#### TASK OBJECTIVE
Give again, unaltered, the lines of the listing below that run from the line having "rd_State : string;" through the line having "Definition ParseDeliverSM (now".
Start of Block
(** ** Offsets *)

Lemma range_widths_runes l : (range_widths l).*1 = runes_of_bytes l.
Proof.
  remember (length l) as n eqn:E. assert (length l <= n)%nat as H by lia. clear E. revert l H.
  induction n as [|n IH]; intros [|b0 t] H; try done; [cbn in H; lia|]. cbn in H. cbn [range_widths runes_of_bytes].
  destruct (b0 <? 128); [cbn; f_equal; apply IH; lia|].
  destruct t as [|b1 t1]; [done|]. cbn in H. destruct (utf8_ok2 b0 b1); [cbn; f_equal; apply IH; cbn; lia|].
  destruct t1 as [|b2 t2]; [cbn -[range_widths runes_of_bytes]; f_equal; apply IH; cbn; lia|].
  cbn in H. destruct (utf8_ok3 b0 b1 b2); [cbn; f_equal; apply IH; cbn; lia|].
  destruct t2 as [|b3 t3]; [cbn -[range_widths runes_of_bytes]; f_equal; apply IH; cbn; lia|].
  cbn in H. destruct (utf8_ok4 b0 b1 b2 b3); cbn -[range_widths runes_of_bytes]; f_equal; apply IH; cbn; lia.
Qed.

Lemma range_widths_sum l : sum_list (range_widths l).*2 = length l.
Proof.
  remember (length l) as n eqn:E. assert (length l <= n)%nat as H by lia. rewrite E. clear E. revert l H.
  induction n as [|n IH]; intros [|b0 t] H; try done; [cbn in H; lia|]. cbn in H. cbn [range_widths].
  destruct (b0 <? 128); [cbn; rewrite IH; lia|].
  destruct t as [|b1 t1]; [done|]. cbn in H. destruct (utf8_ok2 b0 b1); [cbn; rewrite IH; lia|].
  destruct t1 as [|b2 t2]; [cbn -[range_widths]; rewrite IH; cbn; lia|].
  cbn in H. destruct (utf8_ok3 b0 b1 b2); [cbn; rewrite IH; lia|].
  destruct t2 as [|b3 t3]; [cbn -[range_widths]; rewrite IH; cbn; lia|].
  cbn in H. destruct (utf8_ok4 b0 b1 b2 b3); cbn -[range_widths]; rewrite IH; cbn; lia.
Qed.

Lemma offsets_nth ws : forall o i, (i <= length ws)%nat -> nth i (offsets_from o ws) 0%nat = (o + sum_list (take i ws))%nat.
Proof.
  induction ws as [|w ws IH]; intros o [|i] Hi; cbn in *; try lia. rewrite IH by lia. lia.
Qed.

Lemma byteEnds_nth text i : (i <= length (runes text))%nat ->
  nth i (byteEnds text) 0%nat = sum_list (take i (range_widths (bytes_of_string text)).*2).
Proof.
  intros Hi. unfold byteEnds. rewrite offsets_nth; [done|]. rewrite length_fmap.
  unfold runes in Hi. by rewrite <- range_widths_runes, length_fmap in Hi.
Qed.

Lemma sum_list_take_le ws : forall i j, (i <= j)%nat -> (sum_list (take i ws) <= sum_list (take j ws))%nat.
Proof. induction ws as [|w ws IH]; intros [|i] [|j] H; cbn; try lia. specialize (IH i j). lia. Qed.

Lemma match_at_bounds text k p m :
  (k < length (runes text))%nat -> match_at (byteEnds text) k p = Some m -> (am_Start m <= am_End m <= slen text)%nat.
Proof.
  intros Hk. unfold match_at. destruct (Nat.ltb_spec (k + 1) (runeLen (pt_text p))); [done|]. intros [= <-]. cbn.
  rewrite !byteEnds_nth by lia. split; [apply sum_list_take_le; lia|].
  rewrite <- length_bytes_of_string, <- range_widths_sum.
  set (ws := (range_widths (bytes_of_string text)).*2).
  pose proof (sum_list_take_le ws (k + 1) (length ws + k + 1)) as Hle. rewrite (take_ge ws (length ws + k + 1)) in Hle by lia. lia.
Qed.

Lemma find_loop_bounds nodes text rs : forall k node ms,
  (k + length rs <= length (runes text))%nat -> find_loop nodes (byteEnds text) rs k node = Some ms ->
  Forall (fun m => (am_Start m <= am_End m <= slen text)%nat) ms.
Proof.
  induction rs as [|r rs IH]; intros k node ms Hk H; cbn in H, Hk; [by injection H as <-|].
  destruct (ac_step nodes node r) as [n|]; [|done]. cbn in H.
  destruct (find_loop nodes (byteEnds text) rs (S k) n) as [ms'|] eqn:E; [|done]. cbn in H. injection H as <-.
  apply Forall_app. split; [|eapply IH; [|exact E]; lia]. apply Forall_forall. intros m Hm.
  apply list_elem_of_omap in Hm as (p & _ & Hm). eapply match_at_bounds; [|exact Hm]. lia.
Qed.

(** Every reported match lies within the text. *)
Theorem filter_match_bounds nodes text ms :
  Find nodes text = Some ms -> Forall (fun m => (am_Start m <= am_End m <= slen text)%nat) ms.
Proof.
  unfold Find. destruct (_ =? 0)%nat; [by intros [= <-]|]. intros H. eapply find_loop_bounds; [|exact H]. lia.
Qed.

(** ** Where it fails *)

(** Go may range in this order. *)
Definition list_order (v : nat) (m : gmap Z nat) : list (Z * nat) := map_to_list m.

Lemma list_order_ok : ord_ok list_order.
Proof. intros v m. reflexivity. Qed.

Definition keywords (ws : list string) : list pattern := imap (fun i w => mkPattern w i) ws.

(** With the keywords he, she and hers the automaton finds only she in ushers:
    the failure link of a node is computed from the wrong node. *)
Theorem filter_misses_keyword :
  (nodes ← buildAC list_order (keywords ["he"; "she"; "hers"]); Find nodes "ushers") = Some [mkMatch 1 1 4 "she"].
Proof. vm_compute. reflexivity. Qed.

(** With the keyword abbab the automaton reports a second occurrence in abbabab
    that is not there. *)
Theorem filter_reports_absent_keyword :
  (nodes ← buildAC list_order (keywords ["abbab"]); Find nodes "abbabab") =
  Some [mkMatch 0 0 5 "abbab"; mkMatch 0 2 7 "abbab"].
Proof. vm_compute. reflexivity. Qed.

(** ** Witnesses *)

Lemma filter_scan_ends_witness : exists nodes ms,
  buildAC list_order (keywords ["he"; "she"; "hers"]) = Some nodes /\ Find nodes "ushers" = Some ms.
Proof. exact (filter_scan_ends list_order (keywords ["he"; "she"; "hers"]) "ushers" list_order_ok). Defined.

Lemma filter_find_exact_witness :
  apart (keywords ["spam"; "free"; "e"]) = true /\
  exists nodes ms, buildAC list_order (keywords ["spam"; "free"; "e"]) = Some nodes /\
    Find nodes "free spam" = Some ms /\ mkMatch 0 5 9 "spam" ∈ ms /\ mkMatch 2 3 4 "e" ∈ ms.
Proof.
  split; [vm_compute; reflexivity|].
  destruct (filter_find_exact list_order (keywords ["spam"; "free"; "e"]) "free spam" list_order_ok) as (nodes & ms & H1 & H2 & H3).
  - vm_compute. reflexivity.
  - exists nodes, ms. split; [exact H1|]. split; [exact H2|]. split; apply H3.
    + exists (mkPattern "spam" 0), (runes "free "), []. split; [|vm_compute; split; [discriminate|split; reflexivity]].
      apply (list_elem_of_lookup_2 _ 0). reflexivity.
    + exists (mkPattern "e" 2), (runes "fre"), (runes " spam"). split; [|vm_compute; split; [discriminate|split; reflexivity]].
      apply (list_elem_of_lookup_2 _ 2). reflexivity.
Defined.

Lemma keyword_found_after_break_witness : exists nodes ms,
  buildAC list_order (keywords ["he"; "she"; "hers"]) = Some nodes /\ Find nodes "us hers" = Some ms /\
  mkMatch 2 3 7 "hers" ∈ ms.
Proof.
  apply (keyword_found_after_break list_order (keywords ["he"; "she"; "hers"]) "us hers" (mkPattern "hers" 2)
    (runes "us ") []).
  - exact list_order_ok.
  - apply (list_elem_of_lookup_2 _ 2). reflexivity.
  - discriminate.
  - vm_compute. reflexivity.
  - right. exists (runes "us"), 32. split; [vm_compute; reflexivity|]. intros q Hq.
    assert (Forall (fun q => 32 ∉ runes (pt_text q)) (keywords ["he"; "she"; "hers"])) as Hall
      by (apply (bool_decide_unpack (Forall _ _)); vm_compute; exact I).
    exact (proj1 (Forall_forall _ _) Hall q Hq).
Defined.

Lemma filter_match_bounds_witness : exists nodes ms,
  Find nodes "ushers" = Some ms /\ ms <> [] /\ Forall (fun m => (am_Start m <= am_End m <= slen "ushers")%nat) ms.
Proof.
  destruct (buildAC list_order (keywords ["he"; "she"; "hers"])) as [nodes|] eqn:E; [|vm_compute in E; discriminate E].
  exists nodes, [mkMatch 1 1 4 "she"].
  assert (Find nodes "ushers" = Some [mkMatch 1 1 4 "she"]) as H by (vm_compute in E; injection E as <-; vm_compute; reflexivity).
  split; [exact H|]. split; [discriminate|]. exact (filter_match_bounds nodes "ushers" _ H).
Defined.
End of Block
Start of Block
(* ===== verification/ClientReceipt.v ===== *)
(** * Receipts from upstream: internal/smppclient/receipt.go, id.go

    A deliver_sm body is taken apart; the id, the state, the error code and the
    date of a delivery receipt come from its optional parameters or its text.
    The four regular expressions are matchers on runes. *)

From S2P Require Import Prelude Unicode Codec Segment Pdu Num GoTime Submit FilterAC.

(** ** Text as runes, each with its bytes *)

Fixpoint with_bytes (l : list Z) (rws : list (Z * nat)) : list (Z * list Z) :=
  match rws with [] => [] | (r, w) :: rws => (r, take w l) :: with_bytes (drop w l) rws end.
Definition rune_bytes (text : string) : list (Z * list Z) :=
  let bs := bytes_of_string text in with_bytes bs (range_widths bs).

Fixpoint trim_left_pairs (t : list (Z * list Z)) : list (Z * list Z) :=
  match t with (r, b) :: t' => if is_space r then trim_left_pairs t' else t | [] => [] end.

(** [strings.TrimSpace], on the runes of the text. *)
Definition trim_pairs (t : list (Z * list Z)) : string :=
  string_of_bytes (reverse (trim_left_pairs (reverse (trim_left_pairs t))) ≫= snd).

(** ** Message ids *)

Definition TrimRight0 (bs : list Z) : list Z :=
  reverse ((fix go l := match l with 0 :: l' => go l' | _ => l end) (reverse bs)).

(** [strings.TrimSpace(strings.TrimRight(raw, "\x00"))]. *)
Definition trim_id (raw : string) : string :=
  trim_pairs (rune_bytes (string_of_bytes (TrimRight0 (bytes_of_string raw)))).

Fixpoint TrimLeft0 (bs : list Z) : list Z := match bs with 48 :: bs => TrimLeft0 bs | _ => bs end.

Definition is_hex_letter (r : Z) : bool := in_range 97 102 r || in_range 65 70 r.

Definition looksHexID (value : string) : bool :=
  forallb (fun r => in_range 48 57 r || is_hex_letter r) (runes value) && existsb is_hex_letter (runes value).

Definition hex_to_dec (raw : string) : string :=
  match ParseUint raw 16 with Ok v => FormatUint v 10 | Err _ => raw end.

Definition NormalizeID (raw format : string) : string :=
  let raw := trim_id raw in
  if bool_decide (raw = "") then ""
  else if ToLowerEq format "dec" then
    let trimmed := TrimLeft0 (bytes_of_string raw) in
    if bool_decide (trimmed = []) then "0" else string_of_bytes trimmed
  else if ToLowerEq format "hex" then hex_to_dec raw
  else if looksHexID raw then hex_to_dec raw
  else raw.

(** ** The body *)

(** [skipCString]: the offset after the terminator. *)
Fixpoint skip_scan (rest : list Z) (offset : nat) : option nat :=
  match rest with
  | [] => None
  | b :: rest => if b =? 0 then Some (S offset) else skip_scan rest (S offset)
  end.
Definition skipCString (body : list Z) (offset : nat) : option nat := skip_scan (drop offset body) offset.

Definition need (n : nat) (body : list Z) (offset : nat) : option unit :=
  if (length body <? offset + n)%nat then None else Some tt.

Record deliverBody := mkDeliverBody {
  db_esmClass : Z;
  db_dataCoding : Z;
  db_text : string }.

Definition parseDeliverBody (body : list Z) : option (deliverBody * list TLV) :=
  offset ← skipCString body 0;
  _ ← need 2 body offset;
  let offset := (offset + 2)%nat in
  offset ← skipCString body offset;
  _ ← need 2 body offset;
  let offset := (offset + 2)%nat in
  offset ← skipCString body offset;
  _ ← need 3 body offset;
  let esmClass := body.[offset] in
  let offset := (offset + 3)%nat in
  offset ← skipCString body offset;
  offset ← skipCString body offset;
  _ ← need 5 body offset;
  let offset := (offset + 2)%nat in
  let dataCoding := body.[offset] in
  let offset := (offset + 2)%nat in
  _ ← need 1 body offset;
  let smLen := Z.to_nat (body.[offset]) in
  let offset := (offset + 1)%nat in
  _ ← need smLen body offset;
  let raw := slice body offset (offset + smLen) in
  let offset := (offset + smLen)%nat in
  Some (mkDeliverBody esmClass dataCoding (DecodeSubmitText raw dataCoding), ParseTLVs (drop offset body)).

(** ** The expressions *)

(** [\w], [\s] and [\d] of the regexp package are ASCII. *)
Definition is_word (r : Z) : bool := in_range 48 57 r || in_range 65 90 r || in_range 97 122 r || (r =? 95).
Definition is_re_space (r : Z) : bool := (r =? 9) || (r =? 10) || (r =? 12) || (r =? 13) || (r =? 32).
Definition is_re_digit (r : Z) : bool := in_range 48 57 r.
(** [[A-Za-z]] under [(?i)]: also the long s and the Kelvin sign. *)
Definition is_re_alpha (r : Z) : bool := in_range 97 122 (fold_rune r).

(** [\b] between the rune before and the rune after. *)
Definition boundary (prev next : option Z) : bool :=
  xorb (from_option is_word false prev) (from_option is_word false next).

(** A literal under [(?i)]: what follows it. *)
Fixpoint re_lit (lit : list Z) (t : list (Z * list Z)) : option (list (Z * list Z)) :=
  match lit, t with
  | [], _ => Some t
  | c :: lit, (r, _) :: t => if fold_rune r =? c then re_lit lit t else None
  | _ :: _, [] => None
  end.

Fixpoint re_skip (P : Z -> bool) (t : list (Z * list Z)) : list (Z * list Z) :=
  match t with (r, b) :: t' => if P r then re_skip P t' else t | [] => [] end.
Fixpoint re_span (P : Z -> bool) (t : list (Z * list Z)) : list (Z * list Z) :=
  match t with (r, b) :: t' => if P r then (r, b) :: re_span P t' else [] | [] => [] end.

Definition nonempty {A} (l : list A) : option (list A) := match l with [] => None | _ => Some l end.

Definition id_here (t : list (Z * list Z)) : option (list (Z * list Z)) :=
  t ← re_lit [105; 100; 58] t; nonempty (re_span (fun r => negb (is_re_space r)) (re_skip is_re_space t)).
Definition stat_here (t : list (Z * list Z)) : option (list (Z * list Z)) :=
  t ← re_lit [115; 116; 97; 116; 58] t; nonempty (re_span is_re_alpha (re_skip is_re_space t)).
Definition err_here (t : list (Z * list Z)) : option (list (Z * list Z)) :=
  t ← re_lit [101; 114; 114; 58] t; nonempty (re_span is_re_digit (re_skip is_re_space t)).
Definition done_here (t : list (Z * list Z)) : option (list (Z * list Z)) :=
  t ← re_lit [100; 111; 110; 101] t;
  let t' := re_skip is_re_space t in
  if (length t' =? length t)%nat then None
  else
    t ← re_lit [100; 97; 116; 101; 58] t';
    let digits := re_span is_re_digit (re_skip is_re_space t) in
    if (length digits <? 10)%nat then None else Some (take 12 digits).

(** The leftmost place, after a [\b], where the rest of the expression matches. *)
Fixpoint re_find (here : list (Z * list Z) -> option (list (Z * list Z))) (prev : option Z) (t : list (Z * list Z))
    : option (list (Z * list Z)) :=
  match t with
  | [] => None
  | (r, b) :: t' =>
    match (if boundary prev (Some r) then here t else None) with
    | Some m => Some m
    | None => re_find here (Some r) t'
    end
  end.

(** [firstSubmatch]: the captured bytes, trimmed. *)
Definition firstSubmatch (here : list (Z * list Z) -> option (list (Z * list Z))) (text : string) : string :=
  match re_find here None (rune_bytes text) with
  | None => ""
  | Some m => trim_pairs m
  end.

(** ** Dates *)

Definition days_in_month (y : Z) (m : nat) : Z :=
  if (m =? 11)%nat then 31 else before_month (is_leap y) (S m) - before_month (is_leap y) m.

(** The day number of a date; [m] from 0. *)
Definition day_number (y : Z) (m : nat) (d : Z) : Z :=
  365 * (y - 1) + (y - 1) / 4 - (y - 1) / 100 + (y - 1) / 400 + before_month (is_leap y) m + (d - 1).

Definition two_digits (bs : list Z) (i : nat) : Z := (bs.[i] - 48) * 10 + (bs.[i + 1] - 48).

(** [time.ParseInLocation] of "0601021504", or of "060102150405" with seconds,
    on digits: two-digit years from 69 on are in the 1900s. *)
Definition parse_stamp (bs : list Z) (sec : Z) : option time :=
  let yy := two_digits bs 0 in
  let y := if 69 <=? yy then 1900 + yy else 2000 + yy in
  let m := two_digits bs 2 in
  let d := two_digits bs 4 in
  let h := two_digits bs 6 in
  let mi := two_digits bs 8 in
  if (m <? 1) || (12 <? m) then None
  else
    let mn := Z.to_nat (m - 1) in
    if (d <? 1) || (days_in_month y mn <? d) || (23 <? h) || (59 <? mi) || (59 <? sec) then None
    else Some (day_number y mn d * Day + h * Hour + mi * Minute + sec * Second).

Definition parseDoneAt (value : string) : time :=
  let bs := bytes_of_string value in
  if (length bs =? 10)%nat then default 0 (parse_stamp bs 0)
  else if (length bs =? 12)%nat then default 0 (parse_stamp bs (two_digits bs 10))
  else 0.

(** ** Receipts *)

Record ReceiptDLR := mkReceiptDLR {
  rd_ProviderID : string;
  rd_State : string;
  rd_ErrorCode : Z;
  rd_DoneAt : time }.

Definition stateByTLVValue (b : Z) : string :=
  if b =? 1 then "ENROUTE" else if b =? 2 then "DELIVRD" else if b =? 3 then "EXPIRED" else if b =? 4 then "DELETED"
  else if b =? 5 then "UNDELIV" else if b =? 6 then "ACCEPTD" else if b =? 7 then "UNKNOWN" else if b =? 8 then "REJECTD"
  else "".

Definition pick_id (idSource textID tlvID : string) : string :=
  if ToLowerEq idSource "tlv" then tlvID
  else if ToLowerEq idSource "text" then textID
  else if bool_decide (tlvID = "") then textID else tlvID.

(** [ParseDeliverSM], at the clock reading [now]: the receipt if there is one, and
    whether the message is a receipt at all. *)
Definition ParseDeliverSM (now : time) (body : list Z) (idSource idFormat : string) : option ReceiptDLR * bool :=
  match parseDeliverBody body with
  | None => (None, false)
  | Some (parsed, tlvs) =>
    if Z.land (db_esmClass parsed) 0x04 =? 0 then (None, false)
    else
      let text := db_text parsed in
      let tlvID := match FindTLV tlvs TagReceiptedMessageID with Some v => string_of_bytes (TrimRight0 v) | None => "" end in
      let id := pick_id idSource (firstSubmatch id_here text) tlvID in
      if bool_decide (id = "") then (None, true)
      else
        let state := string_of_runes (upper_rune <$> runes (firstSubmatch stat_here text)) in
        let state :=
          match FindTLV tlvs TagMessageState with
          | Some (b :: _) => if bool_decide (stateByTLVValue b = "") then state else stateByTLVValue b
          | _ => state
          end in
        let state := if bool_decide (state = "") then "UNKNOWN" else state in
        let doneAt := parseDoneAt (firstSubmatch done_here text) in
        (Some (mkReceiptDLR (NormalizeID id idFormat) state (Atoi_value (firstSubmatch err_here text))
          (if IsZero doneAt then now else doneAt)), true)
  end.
End of Block
#### ANSWER FOR THE TASK
  rd_State : string;
  rd_ErrorCode : Z;
  rd_DoneAt : time }.

Definition stateByTLVValue (b : Z) : string :=
  if b =? 1 then "ENROUTE" else if b =? 2 then "DELIVRD" else if b =? 3 then "EXPIRED" else if b =? 4 then "DELETED"
  else if b =? 5 then "UNDELIV" else if b =? 6 then "ACCEPTD" else if b =? 7 then "UNKNOWN" else if b =? 8 then "REJECTD"
  else "".

Definition pick_id (idSource textID tlvID : string) : string :=
  if ToLowerEq idSource "tlv" then tlvID
  else if ToLowerEq idSource "text" then textID
  else if bool_decide (tlvID = "") then textID else tlvID.

(** [ParseDeliverSM], at the clock reading [now]: the receipt if there is one, and
    whether the message is a receipt at all. *)
Definition ParseDeliverSM (now : time) (body : list Z) (idSource idFormat : string) : option ReceiptDLR * bool :=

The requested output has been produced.